These are the key concepts you need to understand to accurately answer the question.

Absolute Value
The concept of absolute value is a fundamental part of math, especially when calculating distances. Absolute value is denoted by vertical bars around a number, like \(|x|\). It represents how far that number is from zero on a number line, without considering direction. For instance, the absolute value of both 5 and -5 is 5, because both are five units away from zero.

In a distance calculation between two real numbers, absolute value helps simplify the difference by ignoring negative signs. This means when you have a difference between two numbers, say \(b - a\), the absolute value \(|b - a|\) ensures the distance is always a non-negative number.
Subtraction
Subtraction is the operation used to find the difference between two numbers. In our example with numbers \(-126\) and \(-75\), subtraction helps us determine how far these numbers are from each other on a number line.

Here are steps of subtraction to find the distance:
  • Identify which number is larger. In this case, \(-75\) is larger than \(-126\).
  • Subtract the smaller number from the larger number.
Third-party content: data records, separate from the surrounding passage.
(* ===== verification/RunStoreFacts.v ===== *)
(** * What the run log guarantees

    The log only grows, positions are allocated above everything already
    written, no run ends twice, the open-run index is the set of runs created
    and not ended — and the text timestamps it is ordered by do not sort in
    time order. *)

From S2P Require Import Prelude Bytes RunStore.

(** ** Sequences *)

Lemma max_sequence_ge rows tenant e :
  e ∈ tenant_events rows tenant → ev_Sequence e ≤ max_sequence rows tenant.
Proof.
  unfold max_sequence. induction (tenant_events rows tenant) as [|x l IH]; simpl.
  - by intros ?%elem_of_nil.
  - intros [->|Hin]%elem_of_cons; [lia|]. specialize (IH Hin). lia.
Qed.

Lemma max_sequence_nonneg rows tenant : 0 ≤ max_sequence rows tenant.
Proof. unfold max_sequence. induction (tenant_events rows tenant); simpl; lia. Qed.

Lemma next_sequence_gt db tenant :
  max_sequence (run_events db) tenant < next_sequence db tenant
  ∧ ∀ n, run_sequences db !! tenant = Some n → n < next_sequence db tenant.
Proof. unfold next_sequence. destruct (run_sequences db !! tenant) as [n|]; split; intros; simplify_eq; lia. Qed.

Lemma tenant_events_app rows r tenant :
  tenant_events (rows ++ [r]) tenant
  = tenant_events rows tenant ++ (if decide (r.1 = tenant) then [r.2] else []).
Proof.
  unfold tenant_events. rewrite filter_app, map_app. f_equal. rewrite filter_cons, filter_nil.
  by case_decide.
Qed.

Lemma tenant_events_elem rows tenant e : e ∈ tenant_events rows tenant ↔ (tenant, e) ∈ rows.
Proof.
  unfold tenant_events. rewrite list_elem_of_fmap. setoid_rewrite list_elem_of_filter. split.
  - intros ([t x] & -> & <- & Hin). done.
  - intros Hin. by exists (tenant, e).
Qed.

Lemma ev_Sequence_with e n : ev_Sequence (with_sequence e n) = n.
Proof. done. Qed.

(** ** Conflicts *)

Lemma conflicts_sym a b : conflicts a b = conflicts b a.
Proof.
  unfold conflicts, same_key, both_terminal, both_once, same_step, same_run.
  apply eq_true_iff_eq. rewrite !orb_true_iff, !andb_true_iff, !bool_decide_eq_true.
  intuition congruence.
Qed.
#[local] Instance HistLaws : KVLaws.
Proof.
  split; simpl.
  - unfold h_get, h_latest. intros s key v r. destruct (h_find s key) as [[[w|] r']|]; simpl; congruence.
  - unfold h_latest. intros s key r. destruct (h_find s key) as [[w r']|] eqn:E; simpl; [|done].
    intros [= <-]. by eapply h_find_bound.
  - unfold h_latest. intros s k1 k2 r.
    destruct (h_find s k1) as [[w1 r1]|] eqn:E1; simpl; [|done].
    destruct (h_find s k2) as [[w2 r2]|] eqn:E2; simpl; [|done].
    intros [= ->] [= ->]. by eapply h_find_inj.
  - intros s key s' res [[= -> ->]|[[-> [e ->]]|[-> [e ->]]]]; eauto.
  - intros s s' res [[= -> ->]|[[-> [e ->]]|[-> [e ->]]]]; eauto.
    split; [done|]. left. eexists. split; [done|]. by intros k [? _]%list_elem_of_filter.
  - intros s o s' res Hk Hg [Hs|[[-> [e ->]]|[-> [e ->]]]]; [|by left; eauto|].
    + symmetry in Hs. apply h_effect in Hs as [[-> ->]|(r & He & Hr)]; eauto 10.
    + destruct (h_step s o) as [h res] eqn:Hs.
      apply h_effect in Hs as [[-> ->]|(r & He & Hr)]; [by left; eauto|right; eauto 10|done..].
Qed.

(** A codec: the record's code as a string of digits. *)
#[local] Instance BitsJSON : LeaseJSON :=
  {| enc_claim := λ r, pos_bits (countable.encode (cl_Tenant r, cl_Run r, cl_Step r, cl_Attempt r, cl_TTLNanos r,
                                  cl_ExpiresAt r, cl_Offered r));
     dec_claim := λ s, (λ '(t, rn, st, a, ttl, x, off), mkClaim t rn st a ttl x off)
                    <$> (countable.decode (bits_pos s) : option (string * string * string * Z * Z * Z * bool));
     enc_renew := λ r, pos_bits (countable.encode (rn_Fence r, rn_ExpiresAt r));
     dec_renew := λ s, (λ '(f, x), mkRenew f x) <$> (countable.decode (bits_pos s) : option (Z * Z)) |}.

#[local] Instance BitsJSONLaws : LeaseJSONLaws.
Proof. split; intros []; simpl; by rewrite bits_pos_bits, countable.decode_encode. Qed.

(** An operation of the program's own, answered. *)
Lemma run_do_quiet {R} p o (k : KVRes → Cmd R) es (s : hist) s' x :
  fst (h_step s o) = s → run p (k (snd (h_step s o))) es s s' x → run p (Op o k) es s s' x.
Proof. intros Hs Hr. eapply run_quiet; [left|exact Hr]. rewrite <-Hs at 1. by destruct (h_step s o). Qed.

Lemma run_do_write {R} p o (k : KVRes → Cmd R) r es (s : hist) s' x :
  effect (s : kv) o r (fst (h_step s o) : kv) →
  run p (k (snd (h_step s o))) es (fst (h_step s o) : kv) s' x →
  run p (Op o k) (mkEv p o r :: es) s s' x.
Proof. intros He Hr. eapply run_write; [left|exact He|exact Hr]. by destruct (h_step s o). Qed.

#[local] Abbreviation hkv := (@kv HistStore).
(* ===== verification/Fleet.v ===== *)
(** * Placement: [internal/scheduler/match.go], [internal/registry], [internal/wire]

    Which engines a step may be placed on ([Match]) and what is said when
    there is none ([Explain]); which wire version a dispatch is written in
    ([dispatchVersion] over [Negotiate]); which environment identity a cache
    key is hashed against ([TierEnvironmentIdentity]); and how many slots a
    fleet advertises ([capacity]). *)

From S2P Require Import Prelude Bytes Proto.

(** ** [registry.go]: the data *)

Definition StateRegistering : string := "registering".
Definition StateReady : string := "ready".
Definition StateDraining : string := "draining".
Definition StateGone : string := "gone".

Record Job : Type := mkJob
  { job_RunID : string; job_StepID : string; job_Attempt : Z; job_FenceToken : string }.

Record Instance_ : Type := mkInstance
  { e_ID : string; e_State : string; e_Capabilities : list Capability;
    e_OS : string; e_Arch : string; e_EngineTypes : list string; e_Slots : Z;
    e_ProtocolVersions : list Z; e_Tier : string; e_EnvironmentIdentity : string;
    e_InFlight : list Job }.

(** [executor.Requirements]. *)
Record Requirements : Type := mkRequirements
  { req_OS : string; req_Arch : string; req_Capabilities : list Capability; req_EngineType : string }.

(** ** [match.go] *)

Definition platformMatches (required offered : string) : bool :=
  bool_decide (required = "") || bool_decide (required = offered).

Definition offersEngineType (required : string) (e : Instance_) : bool :=
  bool_decide (required = "") || bool_decide (required ∈ e_EngineTypes e).

Definition advertises (e : Instance_) (c : Capability) : bool := bool_decide (c ∈ e_Capabilities e).

(** The capabilities a requirement really names. *)
Definition named (c : Capability) : bool := bool_decide (c ≠ CAPABILITY_UNSPECIFIED).

Definition eligible (req : Requirements) (e : Instance_) : bool :=
  if decide (e_State e ≠ StateReady) then false
  else if decide (e_Slots e ≤ 0) then false
  else if negb (platformMatches (req_OS req) (e_OS e) && platformMatches (req_Arch req) (e_Arch e))
  then false
  else if negb (offersEngineType (req_EngineType req) e) then false
  else forallb (λ c, negb (named c) || advertises e c) (req_Capabilities req).

Definition Match (req : Requirements) (engines : list Instance_) : list Instance_ :=
  List.filter (eligible req) engines.

Definition platformName (os arch : string) : string :=
  if decide (os = "" ∧ arch = "") then "any platform"
  else if decide (os = "") then "arch " +:+ arch
  else if decide (arch = "") then "os " +:+ os
  else os +:+ "/" +:+ arch.

Definition engineTypeClause (engineType : string) : string :=
  if decide (engineType = "") then "" else " on engine type " +:+ engineType.

Definition shortCapability (c : Capability) : string :=
  trim_prefix "CAPABILITY_" (Capability_String c).

Definition capabilityList (caps : list Capability) : string :=
  match List.filter named caps with
  | [] => "no capabilities"
  | names => "capabilities " +:+ join ", " (map shortCapability names)
  end.

(** The first named capability nobody in [onPlatform] advertises. *)
Definition missing_capability (caps : list Capability) (onPlatform : list Instance_) : option Capability :=
  List.find (λ c, named c && negb (existsb (λ e, advertises e c) onPlatform)) caps.

Definition Explain (req : Requirements) (engines : list Instance_) : string :=
  match engines with
  | [] => "no engine is registered"
  | _ =>
      let ready := List.filter (λ e, bool_decide (e_State e = StateReady)) engines in
      match ready with
      | [] => if existsb (λ e, bool_decide (e_State e = StateDraining)) engines
              then "every registered engine is draining"
              else "no registered engine is ready"
      | _ =>
          let onPlatform := List.filter (λ e, platformMatches (req_OS req) (e_OS e)
                                              && platformMatches (req_Arch req) (e_Arch e)) ready in
          match onPlatform with
          | [] => "no ready engine runs on " +:+ platformName (req_OS req) (req_Arch req)
          | _ =>
              let onType := List.filter (offersEngineType (req_EngineType req)) onPlatform in
              match onType with
              | [] => "no ready engine offers engine type " +:+ req_EngineType req
              | _ =>
                  match missing_capability (req_Capabilities req) onType with
                  | Some c => "no engine advertises capability " +:+ shortCapability c
                  | None =>
                      "no single engine satisfies " +:+ platformName (req_OS req) (req_Arch req)
                      +:+ engineTypeClause (req_EngineType req) +:+ " together with "
                      +:+ capabilityList (req_Capabilities req)
                  end
              end
          end
      end
  end.

(** ** [negotiate.go] *)

Definition ProtocolVersion : Z := 3.
Definition SupportedWindow : Z := 1.

Definition oldestAccepted (ours : Z) : Z :=
  if decide (ours ≤ SupportedWindow) then 1 else ours - SupportedWindow.

Definition better (oldest ours : Z) (best : option Z) (v : Z) : option Z :=
  if decide (v < oldest ∨ ours < v) then best
  else match best with
       | None => Some v
       | Some b => if decide (b < v) then Some v else best
       end.

Inductive NegotiateErr : Type := Unsupported (spoken : list Z) (oldest ours : Z).

Definition NegotiateAgainst (ours : Z) (engineVersions : list Z) : result NegotiateErr Z :=
  let oldest := oldestAccepted ours in
  match foldl (better oldest ours) None engineVersions with
  | None => Err (Unsupported engineVersions oldest ours)
  | Some best => Ok best
  end.

Definition Negotiate (engineVersions : list Z) : result NegotiateErr Z :=
  NegotiateAgainst ProtocolVersion engineVersions.

(** [scheduler.dispatchVersion]. *)
Definition dispatchVersion (engines : list Instance_) : Z :=
  foldl (λ version e,
    match Negotiate (e_ProtocolVersions e) with
    | Err _ => version
    | Ok agreed => if decide (agreed < version) then agreed else version
    end) ProtocolVersion engines.

(** ** [registry.TierEnvironmentIdentity] *)

Definition reachable (tier engineKind : string) (e : Instance_) : bool :=
  bool_decide (e_Tier e = tier)
  && (bool_decide (engineKind = "") || bool_decide (engineKind ∈ e_EngineTypes e)).

Definition seen_identities (instances : list Instance_) (tier engineKind : string) : list string :=
  foldl (λ seen e, if decide (e_EnvironmentIdentity e ∈ seen) then seen
                   else seen ++ [e_EnvironmentIdentity e])
    [] (List.filter (reachable tier engineKind) instances).

Definition TierEnvironmentIdentity (instances : list Instance_) (tier engineKind : string)
    : string * list string :=
  match seen_identities instances tier engineKind with
  | [] => ("", [])
  | [x] => (x, [])
  | seen => ("", sort_strings seen)
  end.

(** [Scheduler.capacity], from the instances the fleet listed. *)
Definition capacity (instances : list Instance_) : Z :=
  foldl (λ total e,
    if decide (e_State e ≠ StateReady ∨ e_Slots e ≤ 0) then total else total + e_Slots e) 0 instances.

(** [slices.Sort] of capabilities, by number. *)
Definition cap_le (a b : Capability) : Prop := Capability_number a ≤ Capability_number b.
#[export] Instance cap_le_dec : RelDecision cap_le.
Proof. intros a b. unfold cap_le. apply _. Defined.

(** What [reachableCapabilities] collects from the engines that matched. *)
Definition advertised (engines : list Instance_) : list Capability :=
  merge_sort cap_le
    (foldl (λ out c, if decide (c ∈ out) then out else out ++ [c]) [] (mjoin (e_Capabilities <$> engines))).

(** [recordWaiting]'s count: the slots of the engines, and how many are busy. *)
Definition slots_busy (matched : list Instance_) : Z * Z :=
  foldl (λ '(slots, busy) e,
    let n := Z.max (e_Slots e) 1 in
    (slots + n, busy + Z.min (Z.of_nat (length (e_InFlight e))) n)) (0, 0) matched.
Lemma stays_credit t : stays → served t new = credit q' t - credit q t.
Proof.
  intros (Hact & Hne & Hend & Hdef). destruct turn_nodup as (_ & Hn1 & _).
  unfold credit, served. rewrite turn_new, (took_weight _ _ _ _ _ Htk). case_decide as Ht; [subst t|].
  - assert (Hb' : begun q' t0 = true).
    { unfold begun. rewrite Hact. destruct Hend as [(_ & -> & _)|(-> & E & _)].
      - rewrite stays_take, bool_decide_true; [done|]. rewrite elem_of_app, list_elem_of_singleton. by right.
      - rewrite (bool_decide_true (current q' = _)); [by rewrite orb_true_r|]. unfold current. by rewrite Hact, E. }
    rewrite Hb', Hdef. unfold begun. fold before. rewrite (bool_decide_false (t0 ∈ _)) by done.
    rewrite (bool_decide_true (current q = _)) by done. rewrite andb_true_r. simpl.
    destruct (q_turnOpen q) eqn:Ho; [lia|]. rewrite (wf_deficit_closed q t0) by auto. lia.
  - destruct (turn_other_deficit t Ht) as [-> ->].
    assert (Hb : begun q' t = begun q t); [|rewrite Hb; simpl; lia].
    unfold begun. rewrite Hact. rewrite (bool_decide_false (current q = Some t)) by congruence.
    rewrite andb_false_r, orb_false_r. destruct Hend as [(-> & -> & _)|(-> & E & _)].
    + rewrite stays_take, andb_false_l, orb_false_r. apply bool_decide_ext.
      rewrite elem_of_app, list_elem_of_singleton. unfold before. tauto.
    + rewrite E. rewrite (bool_decide_false (current q' = Some t)); [by rewrite andb_false_r, orb_false_r|].
      unfold current. rewrite Hact, E. change (current q ≠ Some t). congruence.
Qed.

(** The turn's tenant has nothing left and leaves the rotation. *)
Definition leaves : Prop :=
  q_active q' = before ++ after_ ∧ items_of q' t0 = [] ∧ q_turnOpen q' = false
  ∧ q_cursor q' = q_cursor q ∧ deficit_of q' t0 = 0.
For \(-75\) and \(-126\), calculate \(-75 - (-126)\).
This operation is crucial because it helps set up the calculation for absolute value, giving us the distance without any sign information.
Real Numbers
Real numbers include all the numbers you can find on the number line, both rational and irrational. In our exercise, \(-126\) and \(-75\) are negative real numbers. Understanding real numbers is key as it provides context for how subtraction works between positive and negative numbers.

With real numbers:
  • You can add, subtract, multiply, and divide them (except division by zero).
  • They always have a place on the number line, which helps in visualizing calculations like distance.
This visualization plays a major role when determining distances, as it gives a tangible way to see how numbers relate to each other spatially.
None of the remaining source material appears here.